Vladimir Putin bagunçou de vez aquilo que já andava meio confuso. Falo da dicotomia esquerda-direita. O autocrata russo recebe o apoio de várias alas da esquerda mundial por causa principalmente do antiamericanismo. Já a direita celebra Putin porque ele é, bem, de direita... Duas de suas características mais salientes são o conservadorismo e o autoritarismo.
Quão úteis ainda são as noções de esquerda e direita? Elas surgiram como um achado empírico. Na França pré-revolucionária, os deputados que se sentavam à direita da cadeira reservada ao rei na Assembleia (nobres e clero) defendiam as teses conservadoras, e os que se sentavam à esquerda (a burguesia) queriam mudanças. Eram, portanto, conceitos bastante informativos, já que a distinção era nítida e dava conta dos principais dilemas políticos.
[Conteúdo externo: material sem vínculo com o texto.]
(** * Enterprise file management backend: upload, retention, audit, login

    A shallow embedding of [attached_assets/app_1749787282845.py]: the
    checksum routine, the upload route, the retention sweep, the audit
    recorder, the role guard and the login route, with the properties the
    specification states about them. *)

From Stdlib Require Import ZArith List String Ascii Bool Lia.
From Stdlib.Strings Require Import Byte.
From stdpp Require Import base option list gmap strings pretty.
From Equations Require Import Equations.
Import ListNotations.

Local Open Scope string_scope.

(** ** Python string operations used by the routes (ASCII strings) *)

Module PyStr.

Definition chars (s : string) : list ascii := list_ascii_of_string s.
Definition of_chars (l : list ascii) : string := string_of_list_ascii l.

Definition is_slash (c : ascii) : bool := Ascii.eqb c "/"%char.
Definition is_dot (c : ascii) : bool := Ascii.eqb c "."%char.

(** ['.' in s] *)
Definition contains_dot (s : string) : bool := existsb is_dot (chars s).

(** [c.lower()] on one ASCII character. *)
Definition lower_ascii (c : ascii) : ascii :=
  let n := nat_of_ascii c in
  if (65 <=? n)%nat && (n <=? 90)%nat then ascii_of_nat (n + 32) else c.

(** [s.lower()] *)
Definition lower (s : string) : string := of_chars (map lower_ascii (chars s)).

(** The scan of [s.rsplit('.', 1)], run on the reversed characters:
    [suffix] collects (reversed) what follows the last dot. *)
Fixpoint rsplit_scan (rev_s suffix : list ascii) : option (list ascii * list ascii) :=
  match rev_s with
  | [] => None
  | c :: rest =>
      if is_dot c then Some (rev rest, suffix) else rsplit_scan rest (c :: suffix)
  end.

(** [s.rsplit('.', 1)]: [Some (head, tail)] when [s] has a dot, the list
    [[s]] of length one (here [None]) otherwise. *)
Definition rsplit_dot (s : string) : option (string * string) :=
  match rsplit_scan (rev (chars s)) [] with
  | Some (h, t) => Some (of_chars h, of_chars t)
  | None => None
  end.

Fixpoint lstrip_slash (l : list ascii) : list ascii :=
  match l with
  | c :: rest => if is_slash c then lstrip_slash rest else l
  | [] => []
  end.

(** [s.strip('/')] *)
Definition strip_slash (s : string) : string :=
  of_chars (rev (lstrip_slash (rev (lstrip_slash (chars s))))).

Definition starts_with_slash (s : string) : bool :=
  match s with String c _ => is_slash c | EmptyString => false end.

Definition ends_with_slash (s : string) : bool :=
  match rev (chars s) with c :: _ => is_slash c | [] => false end.

(** [os.path.join(a, b)] of posixpath, for two components. *)
Definition path_join (a b : string) : string :=
  if starts_with_slash b then b
  else if (String.eqb a "") || ends_with_slash a then a ++ b
  else a ++ "/" ++ b.

(** [s.split(sep)] for a separator of one character. *)
Fixpoint split_aux (sep : ascii) (l cur : list ascii) : list string :=
  match l with
  | [] => [of_chars (rev cur)]
  | c :: rest =>
      if Ascii.eqb c sep then of_chars (rev cur) :: split_aux sep rest []
      else split_aux sep rest (c :: cur)
  end.

Definition split (sep : ascii) (s : string) : list string := split_aux sep (chars s) [].

End PyStr.

(** ** SHA-256 (FIPS 180-4) on byte strings, as computed by [hashlib.sha256] *)

Module SHA256.
Local Open Scope Z_scope.

Definition w32 (x : Z) : Z := x mod 2 ^ 32.
Definition add32 (x y : Z) : Z := w32 (x + y).
Definition rotr (n x : Z) : Z := Z.lor (Z.shiftr x n) (w32 (Z.shiftl x (32 - n))).
Definition shr (n x : Z) : Z := Z.shiftr x n.

Definition Ch (x y z : Z) : Z :=
  Z.lxor (Z.land x y) (Z.land (Z.lxor x 0xffffffff) z).
Definition Maj (x y z : Z) : Z :=
  Z.lxor (Z.lxor (Z.land x y) (Z.land x z)) (Z.land y z).
Definition Sigma0 (x : Z) : Z := Z.lxor (Z.lxor (rotr 2 x) (rotr 13 x)) (rotr 22 x).
Definition Sigma1 (x : Z) : Z := Z.lxor (Z.lxor (rotr 6 x) (rotr 11 x)) (rotr 25 x).
Definition sigma0 (x : Z) : Z := Z.lxor (Z.lxor (rotr 7 x) (rotr 18 x)) (shr 3 x).
Definition sigma1 (x : Z) : Z := Z.lxor (Z.lxor (rotr 17 x) (rotr 19 x)) (shr 10 x).

(** The constants of the standard are not tabulated but computed as the
    standard defines them, from the first 64 primes. *)
Definition is_prime (n : Z) : bool :=
  forallb (fun d => negb (n mod Z.of_nat d =? 0)) (seq 2 (Z.to_nat n - 2)).

Definition primes : list Z :=
  List.filter is_prime (map Z.of_nat (seq 2 310)).

(** Integer cube root by bisection on [lo, hi]. *)
Fixpoint icbrt_go (fuel : nat) (lo hi n : Z) : Z :=
  match fuel with
  | O => lo
  | S fuel' =>
      if hi <=? lo then lo
      else
        let m := (lo + hi + 1) / 2 in
        if m * m * m <=? n then icbrt_go fuel' m hi n else icbrt_go fuel' lo (m - 1) n
  end.

Definition icbrt (n : Z) : Z := icbrt_go 64 0 (2 ^ 40) n.

(** First 32 bits of the fractional parts of the cube roots of the first
    64 primes. *)
Definition K : list Z :=
  map (fun p => w32 (icbrt (p * 2 ^ 96))) primes.

(** First 32 bits of the fractional parts of the square roots of the first
    8 primes. *)
Definition H0 : list Z :=
  map (fun p => w32 (Z.sqrt (p * 2 ^ 64))) (firstn 8 primes).

Definition byteZ (b : byte) : Z := Z.of_N (Byte.to_N b).

(** Big-endian bytes of [x], [n] of them. *)
Fixpoint be_bytes (n : nat) (x : Z) : list Z :=
  match n with
  | O => []
  | S n' => (Z.shiftr x (8 * Z.of_nat n')) mod 256 :: be_bytes n' x
  end.

(** Padding: a [0x80] byte, zero bytes up to 56 modulo 64, then the bit
    length on 8 bytes. *)
Definition pad (msg : list Z) : list Z :=
  let len := Z.of_nat (length msg) in
  let zeros := Z.to_nat ((55 - len) mod 64) in
  msg ++ [0x80] ++ repeat 0 zeros ++ be_bytes 8 (8 * len).

Fixpoint words_of (n : nat) (bs : list Z) : list Z :=
  match n, bs with
  | S n', b0 :: b1 :: b2 :: b3 :: rest =>
      (b0 * 2 ^ 24 + b1 * 2 ^ 16 + b2 * 2 ^ 8 + b3) :: words_of n' rest
  | _, _ => []
  end.

Definition wd (l : list Z) (i : nat) : Z := nth i l 0.

(** Message schedule: 16 block words extended to 64. *)
Fixpoint extend (n : nat) (W : list Z) : list Z :=
  match n with
  | O => W
  | S n' =>
      let t := length W in
      let w := add32 (add32 (sigma1 (wd W (t - 2))) (wd W (t - 7)))
                     (add32 (sigma0 (wd W (t - 15))) (wd W (t - 16))) in
      extend n' (W ++ [w])
  end.

Definition round (st : list Z) (kw : Z * Z) : list Z :=
  let '(k, w) := kw in
  let a := wd st 0 in let b := wd st 1 in let c := wd st 2 in let d := wd st 3 in
  let e := wd st 4 in let f := wd st 5 in let g := wd st 6 in let h := wd st 7 in
  let T1 := add32 (add32 (add32 h (Sigma1 e)) (add32 (Ch e f g) k)) w in
  let T2 := add32 (Sigma0 a) (Maj a b c) in
  [add32 T1 T2; a; b; c; add32 d T1; e; f; g].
O problema é que o mundo foi se tornando um lugar mais complexo e a dicotomia ficou menos informativa. Hoje, ouvir de uma pessoa que ela se considera de esquerda não permite mais prever como se posicionará, por exemplo, em relação à guerra na Ucrânia ou mesmo à liberdade de expressão, que já foi bandeira esquerdista. Muitas das distinções se fazem atualmente com base na genealogia do grupo com o qual o indivíduo se identifica. Se você é simpatizante do PT, é de esquerda. Mas mesmo isso está se tornando problemático. É só ver que Geraldo Alckmin será um cacique do Partido Socialista.
Até existiriam alternativas mais científicas para proceder a classificações ideológicas. Gosto particularmente do sistema concebido por Jonathan Haidt, baseado em combinações de um núcleo de sentimentos morais básicos. Mas a proposta não pegou. Ela gera diagnósticos muito nuançados, que, se ganham em precisão, perdem ao deixar de lado as delícias do enquadramento binário. Receio que, quando evocamos esquerda e direita, estamos mais interessados em nos exibir para o mundo do que em entendê-lo.